Je flâne dans les rues pavées de Draxana, ma cité de naissance. Au loin, j'aperçois la haute colonne de pierre qui surplombe la ville. Rien ne vient orner son sommet, pourtant quelque chose y aurait sa place. Je ne saurai dire ce que j'y verrai, mais il est évident que la structure n'a pas toujours été vierge de toutes décorations.

Sous mes yeux s'étalent le marché, et c'est une explosion de senteurs et de couleurs. Mes sens sont saturés par les milles parfums des arbres jalonnant le passage, l'odeur caractéristique des produits vendus, les vives couleurs des toiles tendues au-dessus des stands, et le bruit constant des multiples conversations qui se tiennent près de moi. L'aurore vient dissiper la nuit, et donne un éclairage particulier à cette scène.

J'observe la ville fourmiller ; les marchands organisent et mettent en place leur marchandise étalée sur des éventaires qui rivalisent de splendeur pour attirer les passants plus tard dans la journée, les touristes matinaux s'émerveillent, les quelques rares animaux passent furtivement. J'aime cette activité quasi-constante de la ville.

Il est difficile de s'imaginer qu'il y a une petite centaine d'années, elle a été complètement ravagée. Détruite par une armée cruelle, sans-nom, composée de rebelles, qui semait désolation et chaos dans son sillage.
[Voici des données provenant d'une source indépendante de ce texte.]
(** [StopRecording] with playout idle, then the worker. *)
Lemma StopRecording_then_worker (w : World) :
  recording_ (obj w) = true ->
  playing_ (obj w) = false ->
  ready_tasks w = [] ->
  exists w' new,
    (StopRecording ;; ProcessReady) w = Ok tt w' /\
    recording_ (obj w') = false /\
    playing_ (obj w') = false /\
    ready_tasks w' = [] /\
    delayed_tasks w' = delayed_tasks w /\
    clock_ms w' = clock_ms w /\
    dcheck_is_on w' = dcheck_is_on w /\
    trace w' = new ++ trace w /\
    count is_rec_report new = 0 /\
    count is_play_report new = 0 /\
    num_stat_reports_ (obj w') = num_stat_reports_ (obj w) /\
    last_timer_task_time_ (obj w') = last_timer_task_time_ (obj w).
Proof.
  intros R P Q.
  assert (S : exists w1 new,
            StopRecording w = Ok tt w1 /\
            recording_ (obj w1) = false /\
            playing_ (obj w1) = false /\
            task_queue_ (obj w1) =
              mkTaskQueue [TaskLogStats LOG_STOP] (delayed_tasks w) /\
            clock_ms w1 = clock_ms w /\
            dcheck_is_on w1 = dcheck_is_on w /\
            trace w1 = new ++ trace w /\
            count is_rec_report new = 0 /\
            count is_play_report new = 0 /\
            num_stat_reports_ (obj w1) = num_stat_reports_ (obj w) /\
            last_timer_task_time_ (obj w1) = last_timer_task_time_ (obj w)).
  { unfold StopRecording. exec. rewrite R. cbn.
    change kMinValidCallTimeTimeInMilliseconds with 10000.
    rewrite P. unfold ready_tasks in Q. unfold delayed_tasks. cbn.
    destruct (to_size_t (TimeDiff (clock_ms w) (rec_start_time_ (obj w)))
                >? 10000); cbn;
      unfold TaskQueue_PostTask; rewrite Q.
    - eexists _, [_; _; _; _]. split; [reflexivity|]. cbn.
      repeat split; first [reflexivity | assumption].
    - eexists _, [_; _]. split; [reflexivity|]. cbn.
      repeat split; first [reflexivity | assumption]. }
  destruct S as (w1 & new & E1 & R1 & P1 & Q1 & C1 & D1 & T1 & N1 & N2 & S1 & S2).
  rewrite (bind_Ok _ _ _ _ _ E1).
  rewrite (ProcessReady_one (TaskLogStats LOG_STOP))
    by (unfold ready_tasks; rewrite Q1; reflexivity).
  eexists _, new. split; [reflexivity|].
  cbn [obj clock_ms trace]. unfold ready_tasks, delayed_tasks.
  cbn [set_task_queue_ task_queue_ recording_ playing_ tq_ready tq_delayed
       num_stat_reports_ last_timer_task_time_ dcheck_is_on].
  rewrite Q1. cbn [tq_delayed]. repeat split; assumption.
Qed.

Lemma Forall_insert_delayed (P : Z * Task -> Prop) (e : Z * Task)
    (l : list (Z * Task)) :
  P e -> Forall P l -> Forall P (insert_delayed e l).
Proof.
  intros He Hl. induction Hl as [|x l Hx Hl IH]; cbn [insert_delayed].
  - constructor; [exact He | constructor].
  - destruct (fst e <? fst x); repeat constructor; assumption.
Qed.

(** X15. Stopping does not stop the reporter.  A recording session with
    playout idle that is stopped less than 10 seconds after its start, and
    during which no delayed task of before falls due, leaves the timer
    armed by its [LOG_START] in the queue: after [StopRecording] and the
    worker's run of the [LOG_STOP] task, the next [LOG_ACTIVE] tick is still
    there, due 10 seconds after the start, and nothing in the queue is
    overdue. *)
Theorem StopRecording_leaves_the_timer_armed (w : World) (ms : Z) :
  recording_ (obj w) = false ->
  playing_ (obj w) = false ->
  ready_tasks w = [] ->
  Forall (fun e => clock_ms w + ms < fst e) (delayed_tasks w) ->
  0 <= clock_ms w < 2 ^ 63 - 10000 ->
  0 <= ms < 10000 ->
  exists w',
    (StartRecording ;; ProcessReady ;; Sleep ms ;; StopRecording ;; ProcessReady) w
      = Ok tt w' /\
    recording_ (obj w') = false /\
    ready_tasks w' = [] /\
    clock_ms w' = clock_ms w + ms /\
    delayed_tasks w' =
      insert_delayed (clock_ms w + 10000, TaskLogStats LOG_ACTIVE)
        (delayed_tasks w) /\
    Forall (fun e => clock_ms w' < fst e) (delayed_tasks w').
Proof.
  intros R P Q D Hc Hms.
  destruct (StartRecording_then_worker w R P Q Hc)
    as (w1 & E1 & R1 & P1 & _ & Q1 & D1 & C1 & _).
  set (w2 := mkWorld (obj w1) (clock_ms w1 + Z.max 0 ms) (dcheck_is_on w1) (trace w1)).
  destruct (StopRecording_then_worker w2 R1 P1 Q1)
    as (w' & new & E2 & R2 & _ & Q2 & D2 & C2 & _).
  assert (C : clock_ms w' = clock_ms w + ms)
    by (rewrite C2; subst w2; cbn [clock_ms]; rewrite C1; lia).
  assert (Dq : delayed_tasks w' =
               insert_delayed (clock_ms w + 10000, TaskLogStats LOG_ACTIVE)
                 (delayed_tasks w))
    by (rewrite D2; exact D1).
  exists w'. split.
  - unfold bind at 1. unfold bind at 1 in E1.
    destruct (StartRecording w) as [[] w0|]; [|discriminate E1].
    rewrite (bind_Ok _ _ _ _ _ E1). unfold Sleep.
    rewrite bind_bind, bind_TimeMillis, bind_set_clock. exact E2.
  - split; [exact R2|]. split; [exact Q2|]. split; [exact C|].
    split; [exact Dq|].
    rewrite Dq, C. apply Forall_insert_delayed; [cbn [fst]; lia | exact D].
Qed.

Lemma StopRecording_leaves_the_timer_armed_witness :
  exists w',
    (StartRecording ;; ProcessReady ;; Sleep 3000 ;; StopRecording ;; ProcessReady)
      (new_world true 0) = Ok tt w' /\
    recording_ (obj w') = false /\
    ready_tasks w' = [] /\
    clock_ms w' = clock_ms (new_world true 0) + 3000 /\
    delayed_tasks w' =
      insert_delayed (clock_ms (new_world true 0) + 10000, TaskLogStats LOG_ACTIVE)
        (delayed_tasks (new_world true 0)) /\
    Forall (fun e => clock_ms w' < fst e) (delayed_tasks w').
Proof.
  apply (StopRecording_leaves_the_timer_armed (new_world true 0) 3000).
  - reflexivity.
  - reflexivity.
  - reflexivity.
  - constructor.
  - vm_compute. split; [discriminate | reflexivity].
  - lia.
Defined.

(** X16. The reports go on after the session.  From an idle object with an
    empty queue, a recording session stopped before the first tick is
    followed by a pair of [REC] and [PLAY] lines 10 seconds after
    [StartRecording] and every 10 seconds from then on, with both directions
    idle. *)
Theorem reports_go_on_after_StopRecording
    (w : World) (ms deadline : Z) (fuel : nat) :
  recording_ (obj w) = false ->
  playing_ (obj w) = false ->
  ready_tasks w = [] ->
  delayed_tasks w = [] ->
  0 <= clock_ms w ->
  0 <= ms < 10000 ->
  clock_ms w + 10000 <= deadline ->
  deadline < 2 ^ 63 - 10000 ->
  (deadline - clock_ms w) / 10000 <= Z.of_nat fuel ->
  exists w',
    (StartRecording ;; ProcessReady ;; Sleep ms ;; StopRecording ;; ProcessReady ;;
     RunUntil fuel deadline) w = Ok true w' /\
    recording_ (obj w') = false /\
    playing_ (obj w') = false /\
    count is_rec_report (trace w') =
      count is_rec_report (trace w) + (deadline - clock_ms w) / 10000 /\
    count is_play_report (trace w') =
      count is_play_report (trace w) + (deadline - clock_ms w) / 10000.
Proof.
  intros R P Q D Hc Hms Hdl Hmax Hfuel.
  destruct (StartRecording_then_worker w R P Q ltac:(lia))
    as (w1 & E1 & R1 & P1 & _ & Q1 & D1 & C1 & Dc1 & T1 & N1 & L1).
  rewrite D in D1. cbn [insert_delayed] in D1.
  set (w2 := mkWorld (obj w1) (clock_ms w1 + Z.max 0 ms) (dcheck_is_on w1) (trace w1)).
  destruct (StopRecording_then_worker w2 R1 P1 Q1)
    as (w3 & new & E3 & R3 & P3 & Q3 & D3 & C3 & Dc3 & T3 & Nr & Np & N3 & L3).
  subst w2. cbn [obj clock_ms trace dcheck_is_on] in *.
  unfold delayed_tasks in D3 at 2. cbn [obj] in D3. fold (delayed_tasks w1) in D3.
  rewrite D1 in D3.
  assert (Hq : (deadline - clock_ms w) / 10000 =
               1 + (deadline - (clock_ms w + 10000)) / 10000).
  { replace (deadline - clock_ms w)
      with (deadline - (clock_ms w + 10000) + 1 * 10000) by lia.
    rewrite Z.div_add by lia. lia. }
  pose proof (Z.div_pos (deadline - (clock_ms w + 10000)) 10000
                ltac:(lia) ltac:(lia)) as Hq0.
  assert (Hq1 : (deadline - (clock_ms w + 10000)) / 10000 < 2 ^ 63)
    by (apply Z.div_lt_upper_bound; lia).
  destruct fuel as [|fuel]; [lia|].
  set (w4 := mkWorld
               (set_task_queue_ (mkTaskQueue [TaskLogStats LOG_ACTIVE] []) (obj w3))
               (clock_ms w + 10000) (dcheck_is_on w3) (trace w3)).
  destruct (RunUntil_from_tick fuel w4 deadline)
    as (w' & E & Cr & Cp & _ & _ & _ & _).
  { reflexivity. }
  { reflexivity. }
  { subst w4. cbn [obj clock_ms last_timer_task_time_ set_task_queue_].
    rewrite L3, L1. lia. }
  { subst w4. cbn [clock_ms]. lia. }
  { exact Hmax. }
  { subst w4. cbn [obj num_stat_reports_ set_task_queue_]. rewrite N3, N1. lia. }
  { subst w4. cbn [obj clock_ms num_stat_reports_ set_task_queue_].
    rewrite N3, N1. lia. }
  { subst w4. cbn [clock_ms]. lia. }
  pose proof (thread_members_RunUntil (thread_members (obj w4)) fuel deadline
                w4 true w' eq_refl E) as F.
  destruct (thread_members_fields _ _ F) as (F1 & F2 & _).
  exists w'. split.
  - unfold bind at 1. unfold bind at 1 in E1.
    destruct (StartRecording w) as [[] w0|]; [|discriminate E1].
    rewrite (bind_Ok _ _ _ _ _ E1). unfold Sleep.
    rewrite bind_bind, bind_TimeMillis, bind_set_clock.
    unfold bind at 1. unfold bind at 1 in E3.
    destruct (StopRecording _) as [[] w0'|]; [|discriminate E3].
    rewrite (bind_Ok _ _ _ _ _ E3).
    assert (EP3 : ProcessReady w3 =
              Ok tt (mkWorld
                       (set_task_queue_ (mkTaskQueue [] (delayed_tasks w3)) (obj w3))
                       (clock_ms w3) (dcheck_is_on w3) (trace w3)))
      by (rewrite ProcessReady_unfold, Q3; reflexivity).
    rewrite RunUntil_unfold, (bind_Ok _ _ _ _ _ EP3), bind_TimeMillis, bind_gets.
    cbn [obj clock_ms task_queue_ set_task_queue_ tq_delayed]. rewrite D3.
    destruct (Z.leb_spec (clock_ms w + 10000) deadline) as [_|]; [|lia].
    rewrite bind_set_clock, bind_modify.
    cbn [obj clock_ms dcheck_is_on trace].
    rewrite C3, C1, Z.max_r by lia.
    replace (set_task_queue_ _ (set_task_queue_ _ (obj w3)))
      with (set_task_queue_ (mkTaskQueue [TaskLogStats LOG_ACTIVE] []) (obj w3))
      by reflexivity.
    exact E.
  - rewrite F1, F2, Cr, Cp. subst w4.
    cbn [obj clock_ms trace recording_ playing_ set_task_queue_].
    rewrite R3, P3, T3, T1, !count_app, !count_cons, Nr, Np.
    cbn [is_rec_report is_play_report]. repeat split; lia.
Qed.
Les professeurs n'en parlent jamais, car ils classent cet événement au même rang que les contes et autres balivernes. Pourtant, cette partie de notre histoire a rellement existé. Je trouve donc dommage d'ignorer volontairement cet incident, et je pense que nous devrions l'étudier. Mais je ne décide pas des programmes.

J'inspire puis expire profondément, comme pour m'imprégner de cet environnement qui m'est si familier.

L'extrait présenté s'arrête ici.